____ Material supplied

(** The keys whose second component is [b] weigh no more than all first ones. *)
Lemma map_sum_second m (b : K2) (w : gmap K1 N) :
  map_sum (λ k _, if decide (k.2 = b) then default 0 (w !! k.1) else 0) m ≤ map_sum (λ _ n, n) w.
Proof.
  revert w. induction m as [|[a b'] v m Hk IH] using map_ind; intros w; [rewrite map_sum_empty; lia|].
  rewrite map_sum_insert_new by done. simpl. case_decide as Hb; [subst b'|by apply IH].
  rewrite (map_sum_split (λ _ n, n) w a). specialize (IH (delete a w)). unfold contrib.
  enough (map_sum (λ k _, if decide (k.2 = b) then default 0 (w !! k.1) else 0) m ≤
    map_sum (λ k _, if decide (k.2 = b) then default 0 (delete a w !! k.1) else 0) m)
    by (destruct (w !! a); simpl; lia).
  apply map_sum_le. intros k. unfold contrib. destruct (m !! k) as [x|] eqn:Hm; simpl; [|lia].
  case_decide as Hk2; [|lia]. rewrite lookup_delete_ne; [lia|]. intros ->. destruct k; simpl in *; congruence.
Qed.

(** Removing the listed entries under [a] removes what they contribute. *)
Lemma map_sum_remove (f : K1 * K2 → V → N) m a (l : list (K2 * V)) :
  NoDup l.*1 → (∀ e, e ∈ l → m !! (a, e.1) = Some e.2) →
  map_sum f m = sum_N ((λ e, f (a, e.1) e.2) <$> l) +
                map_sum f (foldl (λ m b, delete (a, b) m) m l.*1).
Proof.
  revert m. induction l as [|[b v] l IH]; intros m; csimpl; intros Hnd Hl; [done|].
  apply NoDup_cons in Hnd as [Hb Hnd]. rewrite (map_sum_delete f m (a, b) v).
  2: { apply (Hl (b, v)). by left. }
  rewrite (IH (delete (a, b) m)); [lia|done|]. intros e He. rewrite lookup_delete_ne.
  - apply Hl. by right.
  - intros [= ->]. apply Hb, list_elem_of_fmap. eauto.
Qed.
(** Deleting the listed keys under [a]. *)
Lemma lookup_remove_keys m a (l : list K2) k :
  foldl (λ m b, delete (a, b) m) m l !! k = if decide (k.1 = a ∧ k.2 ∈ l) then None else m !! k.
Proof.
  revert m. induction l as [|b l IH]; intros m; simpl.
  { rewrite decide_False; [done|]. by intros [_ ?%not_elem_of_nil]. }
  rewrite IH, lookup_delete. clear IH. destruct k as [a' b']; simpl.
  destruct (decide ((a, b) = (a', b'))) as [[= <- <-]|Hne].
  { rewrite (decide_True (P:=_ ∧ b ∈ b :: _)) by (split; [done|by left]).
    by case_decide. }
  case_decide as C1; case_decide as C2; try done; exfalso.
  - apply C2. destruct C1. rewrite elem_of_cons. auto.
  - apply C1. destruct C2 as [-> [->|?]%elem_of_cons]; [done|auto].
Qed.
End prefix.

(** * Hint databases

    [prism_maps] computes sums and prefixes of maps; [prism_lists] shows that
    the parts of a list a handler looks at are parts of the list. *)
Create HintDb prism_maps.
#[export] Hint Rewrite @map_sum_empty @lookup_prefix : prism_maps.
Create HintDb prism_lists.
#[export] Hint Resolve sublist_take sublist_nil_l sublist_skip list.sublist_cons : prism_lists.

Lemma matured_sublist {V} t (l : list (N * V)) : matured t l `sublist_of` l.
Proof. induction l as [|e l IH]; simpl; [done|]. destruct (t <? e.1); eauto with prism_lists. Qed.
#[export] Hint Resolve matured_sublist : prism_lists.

________
____ Material supplied

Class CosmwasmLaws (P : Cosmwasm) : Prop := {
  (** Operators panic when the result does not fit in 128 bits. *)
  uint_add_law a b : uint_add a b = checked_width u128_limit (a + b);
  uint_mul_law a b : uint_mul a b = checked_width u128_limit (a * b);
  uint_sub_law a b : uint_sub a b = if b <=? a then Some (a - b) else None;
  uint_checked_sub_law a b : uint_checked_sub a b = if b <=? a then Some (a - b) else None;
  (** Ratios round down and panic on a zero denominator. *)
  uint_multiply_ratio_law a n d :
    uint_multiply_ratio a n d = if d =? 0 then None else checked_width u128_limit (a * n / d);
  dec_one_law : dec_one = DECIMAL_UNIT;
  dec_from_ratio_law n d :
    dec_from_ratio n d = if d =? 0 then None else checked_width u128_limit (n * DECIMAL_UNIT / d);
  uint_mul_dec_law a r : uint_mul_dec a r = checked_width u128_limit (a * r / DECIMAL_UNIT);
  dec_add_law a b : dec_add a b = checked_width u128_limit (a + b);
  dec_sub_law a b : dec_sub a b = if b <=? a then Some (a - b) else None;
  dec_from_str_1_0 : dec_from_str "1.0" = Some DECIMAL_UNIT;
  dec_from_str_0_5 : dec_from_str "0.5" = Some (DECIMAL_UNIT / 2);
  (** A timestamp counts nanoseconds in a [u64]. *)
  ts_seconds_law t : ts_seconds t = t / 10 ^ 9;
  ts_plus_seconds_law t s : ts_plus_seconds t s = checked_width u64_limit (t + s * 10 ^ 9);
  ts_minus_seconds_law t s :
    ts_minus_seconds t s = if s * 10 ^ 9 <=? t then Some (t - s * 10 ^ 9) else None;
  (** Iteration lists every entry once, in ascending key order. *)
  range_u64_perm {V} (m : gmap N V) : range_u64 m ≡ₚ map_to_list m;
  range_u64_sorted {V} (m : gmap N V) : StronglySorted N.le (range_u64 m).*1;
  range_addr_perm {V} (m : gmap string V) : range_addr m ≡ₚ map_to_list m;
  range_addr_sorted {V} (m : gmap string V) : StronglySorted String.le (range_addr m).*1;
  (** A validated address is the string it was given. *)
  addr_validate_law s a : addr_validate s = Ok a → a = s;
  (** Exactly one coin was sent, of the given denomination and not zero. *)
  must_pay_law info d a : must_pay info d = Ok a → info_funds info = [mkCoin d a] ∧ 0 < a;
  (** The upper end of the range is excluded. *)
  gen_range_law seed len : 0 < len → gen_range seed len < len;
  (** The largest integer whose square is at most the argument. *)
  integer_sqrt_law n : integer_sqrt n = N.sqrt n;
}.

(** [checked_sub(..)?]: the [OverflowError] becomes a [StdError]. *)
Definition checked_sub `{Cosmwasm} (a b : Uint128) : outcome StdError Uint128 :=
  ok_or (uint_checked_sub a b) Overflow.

________

**Problem statement**
Only those lines of the entries above that run from the line containing "(** * Hint databases" to the line containing "#[export] Hint Resolve matured_sublist", both included, should be transcribed exactly.

**Output for this task**
(** * Hint databases

    [prism_maps] computes sums and prefixes of maps; [prism_lists] shows that
    the parts of a list a handler looks at are parts of the list. *)
Create HintDb prism_maps.
#[export] Hint Rewrite @map_sum_empty @lookup_prefix : prism_maps.
Create HintDb prism_lists.
#[export] Hint Resolve sublist_take sublist_nil_l sublist_skip list.sublist_cons : prism_lists.

Lemma matured_sublist {V} t (l : list (N * V)) : matured t l `sublist_of` l.
Proof. induction l as [|e l IH]; simpl; [done|]. destruct (t <? e.1); eauto with prism_lists. Qed.
#[export] Hint Resolve matured_sublist : prism_lists.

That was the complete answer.